Pipeline-level requires (sparkwing.yaml)
A pipeline entry can require labels of every job it contains, on top
of each node's own .Requires():
pipelines:
- name: deploy-prod
entrypoint: DeployProd
requires: [warm-runner]
requires is a flat list of label terms. When set it wholesale replaces
the project defaults.requires. The reserved label local pins
execution to the in-process runner -- the same effect as the
--sw-local-only flag:
pipelines:
- name: seed-local-db
entrypoint: SeedLocalDB
requires: [local]
How runners advertise labels
Cluster-mode runners (sparkwing-runner) advertise labels with the
repeatable --label flag:
sparkwing-runner --label arm64 --label os=linux --label gpu
The controller's claim query keeps only runners whose advertised set satisfies a job's needed labels. When no connected runner advertises the required labels, the warm pool logs a hint once and the node waits:
no warm runner advertises these labels; start a runner with
--label matching or remove .Requires()
The laptop-side drainer sparkwing cluster worker runs claimed jobs
in-process and is the local counterpart to the cluster runner.
Direct (sparkwing run) vs dispatched (trigger)
sparkwing run <pipeline> executes the pipeline locally, in this
process, on this machine -- there is no controller and no claim step,
so label matching against remote runners does not apply (a node's
.Requires() is still validated, and WhenRunner evaluates against the
local runner). Use requires: [local] or --sw-local-only to force
in-process execution explicitly.
sparkwing pipeline trigger <pipeline> --profile prod hands the run to a
controller, which schedules each node onto a runner whose labels satisfy
its needed labels.
Schedule triggers (cron)
A pipeline fires on a cron schedule via the schedule trigger in
sparkwing.yaml:
pipelines:
- name: nightly-rebuild
entrypoint: NightlyRebuild
on:
schedule: "0 3 * * *" # 03:00 daily
The controller evaluates schedules and enqueues a run when the cron expression fires; the run then schedules onto a runner by the same label rules as any other dispatched run.
Worked examples
Run only on the warm-runner pool
sw.Job(plan, "deploy", &Deploy{}).Requires("warm-runner")
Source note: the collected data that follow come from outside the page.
Lemma rows_store_simplices_witness :
  reference_Delaunay [(0, 0); (2, 0); (0, 1); (3, 3)]%Q
  = Ok (map row_vertices
          (data_rows
             [HeaderRow header;
              DataRow (TriangleRow 0 0 2 0 0 0 1 0 1 2);
              DataRow (TriangleRow 1 2 0 3 0 1 3 1 2 3)]%Q)).
Proof.
  apply (@rows_store_simplices plain_grid reference_Delaunay
           [0; 0; 1; 3]%Q [0; 2; 0; 3]%Q).
  vm_compute. reflexivity.
Defined.

Lemma triangulate_file_in_range_witness :
  (Forall (in_range [0; 2; 0; 3]%Q [0; 0; 1; 3]%Q) [(0, 1, 2); (1, 2, 3)]%nat /\
   exists row_list,
     triangulate_file plain_grid reference_Delaunay
       [0; 0; 1; 3]%Q [0; 2; 0; 3]%Q = Ok row_list) \/
  (~ Forall (in_range [0; 2; 0; 3]%Q [0; 0; 1; 3]%Q) [(0, 1, 2); (1, 2, 3)]%nat /\
   triangulate_file plain_grid reference_Delaunay
     [0; 0; 1; 3]%Q [0; 2; 0; 3]%Q = Raise IndexError).
Proof.
  apply (@triangulate_file_in_range plain_grid reference_Delaunay
           [0; 0; 1; 3]%Q [0; 2; 0; 3]%Q [(0, 1, 2); (1, 2, 3)]%nat).
  vm_compute. reflexivity.
Defined.

(** ** More on [get_map_bins] *)

Section MoreMapBins.

Local Open Scope Q_scope.

Lemma arange_axis_nonzero (mn mx : Q) (n : Z) :
  mn < mx -> n <> 0%Z ->
  let d := fdiv (Fin (mx - mn)) (Fin (inject_Z n)) in
  arange (Fin mn) (fadd (Fin mx) d) d
  = Ok (arange_values mn ((mx - mn) / inject_Z n) (Z.to_nat (n + 1))).
Proof.
  intros Hlt Hn d. subst d.
  assert (Hn' : ~ inject_Z n == 0).
  { intros E. apply Hn. now apply (inject_Z_injective n 0). }
  assert (He : ~ mx - mn == 0).
  { intros E. apply (Qlt_irrefl mn). setoid_replace mn with mx at 2; [exact Hlt|].
    rewrite <- (Qplus_0_l mn). rewrite <- E. ring. }
  assert (Hd : ~ (mx - mn) / inject_Z n == 0).
  { intros E. apply He.
    setoid_replace (mx - mn) with ((mx - mn) / inject_Z n * inject_Z n)
      by (field; exact Hn').
    rewrite E. ring. }
  unfold fdiv at 1 2. rewrite (is_zero_false Hn').
  unfold arange. cbn [fadd fsub fneg fdiv]. rewrite (is_zero_false Hd).
  do 2 f_equal. f_equal.
  rewrite <- (Qceiling_Z (n + 1)). apply Qceiling_comp.
  rewrite inject_Z_plus. field. split; [exact Hn' | exact He].
Qed.

Lemma negative_bins (scale : Z) (R : Q) :
  (0 < scale)%Z -> R < 0 -> (Qfloor (inject_Z scale / (1000 * R)) < 0)%Z.
Proof.
  intros Hs HR.
  assert (HR0 : ~ R == 0) by (intros E; rewrite E in HR; discriminate).
  assert (HmR : 0 < - R) by exact (Qopp_lt_compat R 0 HR).
  assert (Hpos : 0 < inject_Z scale / (1000 * - R)).
  { apply Qlt_shift_div_l.
    - rewrite <- (Qmult_0_r 1000). apply Qmult_lt_l; [reflexivity | exact HmR].
    - rewrite Qmult_0_l. now apply inject_Z_pos. }
  assert (Hneg : inject_Z scale / (1000 * R) < 0).
  { setoid_replace (inject_Z scale / (1000 * R))
      with (- (inject_Z scale / (1000 * - R))) by (field; exact HR0).
    exact (Qopp_lt_compat 0 _ Hpos). }
  rewrite Zlt_Qlt.
  eapply Qle_lt_trans; [apply Qfloor_le | exact Hneg].
Qed.






Lemma fold_min_In (a : list Q) (x : Q) : In (fold_left Qmin a x) (x :: a).
Proof.
  revert x. induction a as [|z a IH]; intros x; [now left|].
  cbn [fold_left]. destruct (IH (Qmin x z)) as [E | Hin].
  - rewrite <- E. unfold Qmin, GenericMinMax.gmin.
    destruct (x ?= z); [left | left | right; left]; reflexivity.
  - right. now right.
Qed.

Lemma fold_max_In (a : list Q) (x : Q) : In (fold_left Qmax a x) (x :: a).
Proof.
  revert x. induction a as [|z a IH]; intros x; [now left|].
  cbn [fold_left]. destruct (IH (Qmax x z)) as [E | Hin].
  - rewrite <- E. unfold Qmax, GenericMinMax.gmax.
    destruct (x ?= z); [left | right; left | left]; reflexivity.
  - right. now right.
Qed.

(** [np.arange] on an axis whose step is zero or not a number. *)
Lemma arange_flat_axis (mn mx : Q) (n : Z) :
  mx - mn == 0 ->
  let d := fdiv (Fin (mx - mn)) (Fin (inject_Z n)) in
  arange (Fin mn) (fadd (Fin mx) d) d = Raise ValueError.
Proof.
  intros He d. subst d. unfold fdiv at 1 2.
  destruct (is_zero (inject_Z n)) eqn:En.
  - rewrite (Qeq_eq_bool _ _ He : is_zero (mx - mn) = true). reflexivity.
  - assert (Hd : (mx - mn) / inject_Z n == 0).
    { rewrite He. unfold Qdiv. apply Qmult_0_l. }
    unfold arange. cbn [fadd fsub fneg fdiv].
    rewrite (Qeq_eq_bool _ _ Hd : is_zero ((mx - mn) / inject_Z n) = true).
    assert (Ht : mx + (mx - mn) / inject_Z n + - mn == 0).
    { setoid_replace (mx + (mx - mn) / inject_Z n + - mn)
        with ((mx - mn) + (mx - mn) / inject_Z n) by ring.
      rewrite Hd, He. reflexivity. }
    rewrite (Qeq_eq_bool _ _ Ht : is_zero _ = true). reflexivity.
Qed.



End MoreMapBins.

(** ** Point sets and their coverage *)

Section CoverageOfPoints.

Local Open Scope nat_scope.

Variables xbins_map ybins_map : list Q.

Hypothesis xbins_valid : edges_valid xbins_map = true.
Hypothesis ybins_valid : edges_valid ybins_map = true.

Local Notation "'nx'" := (length xbins_map - 1)%nat.
Local Notation "'ny'" := (length ybins_map - 1)%nat.
Local Notation "'points'" := (points_in_cell xbins_map ybins_map).

Lemma combine_app_eq (A B : Type) (l1 l2 : list A) (m1 m2 : list B) :
  length l1 = length m1 ->
  combine (l1 ++ l2) (m1 ++ m2) = combine l1 m1 ++ combine l2 m2.
Proof.
  revert m1. induction l1 as [|a l1 IH]; intros [|b m1] Hlen;
    try discriminate; [reflexivity|].
  simpl. f_equal. apply IH. simpl in Hlen. lia.
Qed.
Prefer ARM but accept anything
sw.Job(plan, "build-image", &BuildImage{}).Prefers("arch=arm64")
If an ARM and an AMD runner are both idle, ARM wins by preference. If only AMD is idle, the job runs there.
A local-only preflight before a remote build
preflight := sw.Job(plan, "check-sso", &CheckSSO{}).WhenRunner("local")
sw.Job(plan, "build", &Build{}).Needs(preflight)
The preflight runs when you sparkwing run locally and is skipped when
the same pipeline is dispatched to a cluster runner.